Transport Minister Rotimi Amaechi has revealed China is worried Nigeria is unwilling to pay backlogs of loans it owes, and the Asian giant is also concerned about handing out more.
And the federal government seem worried, too, about the lender’s anxiety.
China’s concern came after an uproar about sovereignty which the National Assembly kicked off following hidden clauses—that the lender will take over Nigeria’s assets in case of default—the lawmakers claimed the executive buried in the Chinese loan contracts.
“You know, I specifically urged the National Assembly to please be careful about this probe on the loan agreements. It is because we are trying to make an application for the Port Harcourt Maiduguri rail,” Amaechi said during a live television programme featuring him and AGF Abubaka Malami Tuesday.
Both ministers insisted that Nigeria’s sovereignty was not at risk in the country’s loan agreements with China, as recently claimed by the National Assembly.
“If nothing else is happening, you know that our brothers are already saying that we don’t want to do any rail project in the South-East.

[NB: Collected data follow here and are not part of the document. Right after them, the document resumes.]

(** A construction primitive that refuses every request other than a
    [GET] without body of content type [application/json] serves the
    service as well as the one of the specification. *)
Lemma requests_are_bodyless_json_gets_witness :
  GetConfigs unit tt (RT := cannedRuntime unit tt)
    (T := withBuildRequest (cannedTransport 200 catalogBody) strictBuildRequest)
    (exampleService "http://h") background [] =
  GetConfigs unit tt (RT := cannedRuntime unit tt)
    (T := cannedTransport 200 catalogBody)
    (exampleService "http://h") background [] ∧
  HealthCheck unit (RT := cannedRuntime unit tt)
    (T := withBuildRequest (cannedTransport 200 catalogBody) strictBuildRequest)
    (exampleService "http://h") background "Shodan" [] =
  HealthCheck unit (RT := cannedRuntime unit tt)
    (T := cannedTransport 200 catalogBody)
    (exampleService "http://h") background "Shodan" [].
Proof.
  apply (proj1 (requests_are_bodyless_json_gets unit tt
                  (RT := cannedRuntime unit tt)
                  (T := cannedTransport 200 catalogBody)
                  (cannedNet 200 catalogBody) (λ _, true) (λ body, body)
                  (exampleService "http://h") background "Shodan" [] [])).
  intros c ctx' url. reflexivity.
Defined.

(** The listing of the example catalog, whichever way the map is visited:
    Classic_DNS, Shodan, VirusTotal, Yara. *)
Example GetConfigs_catalog :
  (GetConfigs unit tt (RT := cannedRuntimeReversed unit tt)
     (T := cannedTransport 200 catalogBody)
     (exampleService "http://h") background []).1 =
    (Some [exampleConfig unit tt "dns"; exampleConfig unit tt "observable";
           exampleConfig unit tt "file"; exampleConfig unit tt "rules"], None) ∧
  mapRange unit (GoRuntime := cannedRuntimeReversed unit tt)
    (exampleCatalog unit tt) = ["VirusTotal"; "Yara"; "Classic_DNS"; "Shodan"].
Proof. split; vm_compute; reflexivity. Qed.

(** Under a base URL without [%] the health check of Shodan goes to the
    documented endpoint and returns the status the server reports. *)
Example HealthCheck_Shodan :
  HealthCheck unit (RT := cannedRuntime unit tt)
    (T := cannedTransport 200 (statusBody false))
    (exampleService "http://h") background "Shodan" [] =
    ((false, None),
     [{| Method := "GET"; URL := healthCheckEndpoint "http://h" "Shodan";
         Header := [("Content-Type", "application/json")];
         Body := None |}]).
Proof. vm_compute. reflexivity. Qed.

(** ** The further properties at work *)

(** A call under a cancelled context fails in the construction of the
    request. *)
Lemma GetConfigs_fails_iff_witness :
  (GetConfigs unit tt (RT := cannedRuntime unit tt)
     (T := cannedTransport 200 catalogBody)
     (exampleService "http://h") cancelledContext []).1.2 =
    Some ContextCancelled.
Proof.
  apply (proj2 (GetConfigs_fails_iff unit tt (RT := cannedRuntime unit tt)
                  (T := cannedTransport 200 catalogBody)
                  (exampleService "http://h") cancelledContext []
                  ContextCancelled)).
  left. reflexivity.
Defined.
(** * Verification of the LFJ liquidity rebalancer

    Shallow embedding of [src/auto_rebalance.py], [src/contracts/pool.py]
    and the position half of [src/db/database.py].

    Modelling choices:
    - bin ids and raw on-chain token amounts (wei) are [Z];
    - Python floats holding decimal token amounts are exact rationals [Q];
    - chain reads that can raise are [option]-valued ([None] = the call
      raised); chain writes are decided by the [world] record;
    - the SQLite position table is a list of rows in rowid order, with the
      autoincrement counter kept next to it;
    - every call issued to the chain is appended to a call trace, so that
      what the code attempted can be observed. *)

From Stdlib Require Import ZArith QArith Qabs Qround List String Ascii Bool Lia.
Import ListNotations.
Open Scope string_scope.
Open Scope Z_scope.
Open Scope list_scope.

(* ------------------------------------------------------------------ *)
(** ** Decimal rendering of Python ints (for f-strings) *)

Fixpoint digits_of_pos (fuel : nat) (n : Z) (acc : string) : string :=
  match fuel with
  | O => acc
  | S f =>
      let acc' := String (ascii_of_nat (48 + Z.to_nat (n mod 10))) acc in
      if n / 10 =? 0 then acc' else digits_of_pos f (n / 10) acc'
  end.

(** [str(n)] for a Python int. *)
Definition str_Z (n : Z) : string :=
  match n with
  | Z0 => "0"
  | Zpos p => digits_of_pos (Pos.size_nat p) (Zpos p) ""
  | Zneg p => String "-" (digits_of_pos (Pos.size_nat p) (Zpos p) "")
  end.

(* ------------------------------------------------------------------ *)
(** ** Rebalance decision engine ([auto_rebalance.py]) *)

Definition DISTANCE_THRESHOLD : Z := 2.
Definition CHECK_INTERVAL : Z := 120.

(** The only field of a position dict that [should_rebalance] reads. *)
Record pos_view := { pv_bin_id : Z }.

(** [get_optimal_bin(pool, active_id, token_type)] *)
Definition get_optimal_bin (active_id : Z) (token_type : string) : Z :=
  if String.eqb token_type "WAVAX" then active_id + 1 else active_id - 1.

Definition breach_reason (bin_id distance active_id : Z) : string :=
  "Position in bin " ++ str_Z bin_id ++ " is " ++ str_Z distance ++
  " bins away from active bin " ++ str_Z active_id.

(** The [for pos in positions] loop of [should_rebalance]. *)
Fixpoint should_rebalance_loop (positions : list pos_view) (active_id : Z)
  : bool * string :=
  match positions with
  | [] => (false, "All positions are within threshold distance")
  | pos :: rest =>
      let bin_id := pv_bin_id pos in
      let distance := Z.abs (bin_id - active_id) in
      if DISTANCE_THRESHOLD <=? distance
      then (true, breach_reason bin_id distance active_id)
      else should_rebalance_loop rest active_id
  end.

(** [should_rebalance(pool, positions, active_id)] *)
Definition should_rebalance (positions : list pos_view) (active_id : Z)
  : bool * string :=
  match positions with
  | [] => (false, "No positions found")
  | _ => should_rebalance_loop positions active_id
  end.

(* ------------------------------------------------------------------ *)
(** ** Configuration ([utils/config.py]) *)

Definition POOL_ADDRESS : string := "0x856b38bF1e2E367F747DD4d3951DDA8a35F1bF60".
Definition ROUTER_ADDRESS : string := "0x18556DA13313f3532c54711497A8FedAC273220E".
Definition WAVAX_ADDRESS : string := "0xB31f66AA3C1e785363F0875A1B74E27b85FD66c7".
Definition BTCB_ADDRESS : string := "0x152b9d0FdC40C096757F570A51E494bd4b943E50".
Definition DEFAULT_BIN_SCAN_RANGE : Z := 10.
Definition BTCB_DECIMALS : Z := 8.

(** [s.lower()] *)
Fixpoint lower (s : string) : string :=
  match s with
  | EmptyString => EmptyString
  | String c r =>
      let n := nat_of_ascii c in
      String (if (65 <=? n)%nat && (n <=? 90)%nat then ascii_of_nat (n + 32) else c)
             (lower r)
  end.

(* ------------------------------------------------------------------ *)
(** ** The chain as seen by [LiquidityPool]

    Every call the code issues is logged.  A [world] answers each call
    from the history of calls issued before it, so that writes may change
    what later reads return. *)

Inductive call :=
| C_getActiveId
| C_balanceOf (wallet : string) (bin_id : Z)
| C_getBin (bin_id : Z)
| C_tokenBalance (token wallet : string)
| C_allowance (token wallet spender : string)
| C_approve (token spender : string) (amount_wei : Z)
| C_setApprovalForAll (spender : string)
| C_addLiquidity (token_x token_y : string) (bin_ids amounts_x amounts_y : list Z)
| C_removeLiquidity (token_x token_y : string) (bin_ids amounts : list Z).

Record world := {
  w_active_id : list call -> Z;
  w_lp : list call -> string -> Z -> option Z;        (* balanceOf(wallet, bin) *)
  w_bin : list call -> Z -> option (Z * Z);           (* getBin(bin) *)
  w_token_balance : list call -> string -> string -> Q;
  w_allowance : list call -> string -> string -> option Z;
  w_tx : list call -> call -> option bool;            (* receipt.status == 1 *)
  w_token_x : string;
  w_token_y : string }.

(** [self.is_wavax_x] *)
Definition is_wavax_x (w : world) : bool :=
  String.eqb (lower (w_token_x w)) (lower WAVAX_ADDRESS).

(* ------------------------------------------------------------------ *)
(** ** Position Store ([db/database.py]) *)

Record row := {
  row_id : Z;
  row_wallet : string;
  row_bin : Z;
  row_amount : Q;
  row_token_x : string;
  row_token_y : string;
  row_pool : string;
  row_active : bool }.

(** The [notes] column.  [f"Removed {liquidity_amount} LP tokens"] is kept
    as the float it formats; other notes are plain text. *)
Inductive note :=
  | N_text (text : string)
  | N_removed_lp (liquidity_amount : Q).

Record operation := {
  op_type : string;
  op_wallet : string;
  op_pool : string;
  op_bin : option Z;
  op_amount_x : option Q;
  op_amount_y : option Q;
  op_notes : option note }.

(** The two tables; [db_next] is the AUTOINCREMENT counter of [positions]. *)
Record db := {
  db_rows : list row;
  db_next : Z;
  db_ops : list operation }.

Definition set_rows (d : db) (rs : list row) : db :=
  {| db_rows := rs; db_next := db_next d; db_ops := db_ops d |}.

(** [add_position] *)
Definition add_position (d : db) (wallet : string) (bin_id : Z) (amount : Q)
    (token_x token_y pool : string) : db :=
  {| db_rows := db_rows d ++
       [{| row_id := db_next d; row_wallet := wallet; row_bin := bin_id;
           row_amount := amount; row_token_x := token_x; row_token_y := token_y;
           row_pool := pool; row_active := true |}];
     db_next := db_next d + 1;
     db_ops := db_ops d |}.

(** The SET clause of [update_position]. *)
Definition set_amount (r : row) (new_amount : Q) (active : bool) : row :=
  {| row_id := row_id r; row_wallet := row_wallet r; row_bin := row_bin r;
     row_amount := new_amount; row_token_x := row_token_x r;
     row_token_y := row_token_y r; row_pool := row_pool r; row_active := active |}.

(** [update_position(position_id, new_amount, active=True)] *)
Definition update_position (d : db) (position_id : Z) (new_amount : Q)
    (active : bool) : db :=
  set_rows d (map (fun r => if row_id r =? position_id
                            then set_amount r new_amount active else r) (db_rows d)).

(** [deactivate_position] *)
Definition deactivate_position (d : db) (position_id : Z) : db :=
  update_position d position_id 0%Q false.

(** [get_active_positions(wallet, pool)] (the pool filter applies: the
    pool address is never empty). *)
Definition get_active_positions (d : db) (wallet pool : string) : list row :=
  filter (fun r => String.eqb (row_wallet r) wallet && row_active r
                   && String.eqb (row_pool r) pool) (db_rows d).

(** [get_position_by_bin]: [fetchone] of the matching active rows. *)
Definition get_position_by_bin (d : db) (wallet : string) (bin_id : Z)
    (pool : string) : option row :=
  find (fun r => String.eqb (row_wallet r) wallet && (row_bin r =? bin_id)
                 && String.eqb (row_pool r) pool && row_active r) (db_rows d).

(** [record_operation] *)
Definition record_operation (d : db) (o : operation) : db :=
  {| db_rows := db_rows d; db_next := db_next d; db_ops := db_ops d ++ [o] |}.

(* ------------------------------------------------------------------ *)
(** ** Program state: the database and the log of chain calls *)

Record state := {
  st_db : db;
  st_log : list call }.   (* chronological *)

Definition with_db (s : state) (d : db) : state :=
  {| st_db := d; st_log := st_log s |}.

Definition issue (s : state) (c : call) : state :=
  {| st_db := st_db s; st_log := st_log s ++ [c] |}.

Definition get_active_bin (w : world) (s : state) : Z * state :=
  (w_active_id w (st_log s), issue s C_getActiveId).

Definition read_lp (w : world) (s : state) (wallet : string) (bin_id : Z)
  : option Z * state :=
  (w_lp w (st_log s) wallet bin_id, issue s (C_balanceOf wallet bin_id)).

Definition read_bin (w : world) (s : state) (bin_id : Z) : option (Z * Z) * state :=
  (w_bin w (st_log s) bin_id, issue s (C_getBin bin_id)).

Definition send_tx (w : world) (s : state) (c : call) : option bool * state :=
  (w_tx w (st_log s) c, issue s c).

(* ------------------------------------------------------------------ *)
(** ** Position resolution ([LiquidityPool.get_all_lp_balances]) *)

Record position := {
  p_bin_id : Z;
  p_lp_balance : Q;
  p_token_x : string;
  p_token_y : string;
  p_reserve_x : Z;
  p_reserve_y : Z;
  p_distance_from_active : Z }.

(** Python floats are IEEE 754 binary64.  [round_half_even n d] is [n / d]
    rounded to the nearest integer, ties to even ([d > 0]). *)
Definition round_half_even (n d : Z) : Z :=
  let (q, r) := Z.div_eucl n d in
  match Z.compare (2 * r) d with
  | Lt => q
  | Gt => q + 1
  | Eq => if Z.even q then q else q + 1
  end.

(** The binary64 value nearest to [n / d] ([n, d > 0]): [e] is the binary
    exponent of [n / d], [k] the exponent of its last significand bit (53
    bits, or the subnormal quantum [2 ^ -1074]). *)
Definition round64_pos (n d : Z) : Q :=
  let e0 := Z.log2 n - Z.log2 d in
  let e := if n * 2 ^ Z.max 0 (- e0) <? d * 2 ^ Z.max 0 e0 then e0 - 1 else e0 in
  let k := Z.max (e - 52) (-1074) in
  let m := round_half_even (n * 2 ^ Z.max 0 (- k)) (d * 2 ^ Z.max 0 k) in
  if 0 <=? k then inject_Z (m * 2 ^ k) else Qmake m (Z.to_pos (2 ^ (- k))).

(** Rounding to nearest, ties to even, onto binary64 (finite range: every
    value rounded here is far below [2 ^ 1024]). *)
Definition round64 (x : Q) : Q :=
  match Qnum x with
  | Z0 => 0
  | Zpos n => round64_pos (Zpos n) (Zpos (Qden x))
  | Zneg n => Qopp (round64_pos (Zpos n) (Zpos (Qden x)))
  end.

(** [x - y] on floats. *)
Definition fsub (x y : Q) : Q := round64 (x - y).

(** [balance / (10 ** 18)]: true division of two Python ints, correctly
    rounded to a float. *)
Definition lp_of_wei (balance : Z) : Q := round64 (inject_Z balance / inject_Z (10 ^ 18)).

(** The float literal [0.000001]. *)
Definition AMOUNT_EPSILON : Q := round64 (1 # 1000000).
Opaque lp_of_wei fsub AMOUNT_EPSILON.

(** [x > y] on floats. *)
Definition Qgtb (x y : Q) : bool := negb (Qle_bool x y).

Definition mk_position (w : world) (bin_id : Z) (balance : Z) (bx by_ : Z)
    (active_id : Z) : position :=
  {| p_bin_id := bin_id; p_lp_balance := lp_of_wei balance;
     p_token_x := w_token_x w; p_token_y := w_token_y w;
     p_reserve_x := bx; p_reserve_y := by_;
     p_distance_from_active := bin_id - active_id |}.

“Now that we are planning to say that they should give us some loan for us to construct Port Harcourt to Maiduguri, and we are about to go to cabinet for approval, you are now shouting these terms are bad, Chinese people are wicked.
“How will they give you the money? I have documents to the effect that we are getting signals that they are becoming a bit apprehensive on whether we are doing this because we don’t want to pay them back,” he said.
According to Amaechi, Nigeria is servicing the $500 million it borrowed for the Abuja-Kaduna railway, and that Nigeria must learn to pay back its loans.
“Nobody has signed out anything. A sovereign nation is a sovereign nation; nobody can recolonise us. We must learn to pay our debts and we are paying, and once you are paying, nobody will come and take any of your assets.”
On his part, Malami explained that there was a difference between international diplomatic immunity, which had to do with a nation’s sovereignty, and commercial immunity, which had to do with a commitment to ensure repayment of loans.
He said the misconception was that the National Assembly was looking at the diplomatic immunity as against the commercial immunity of a country that had to do with loans.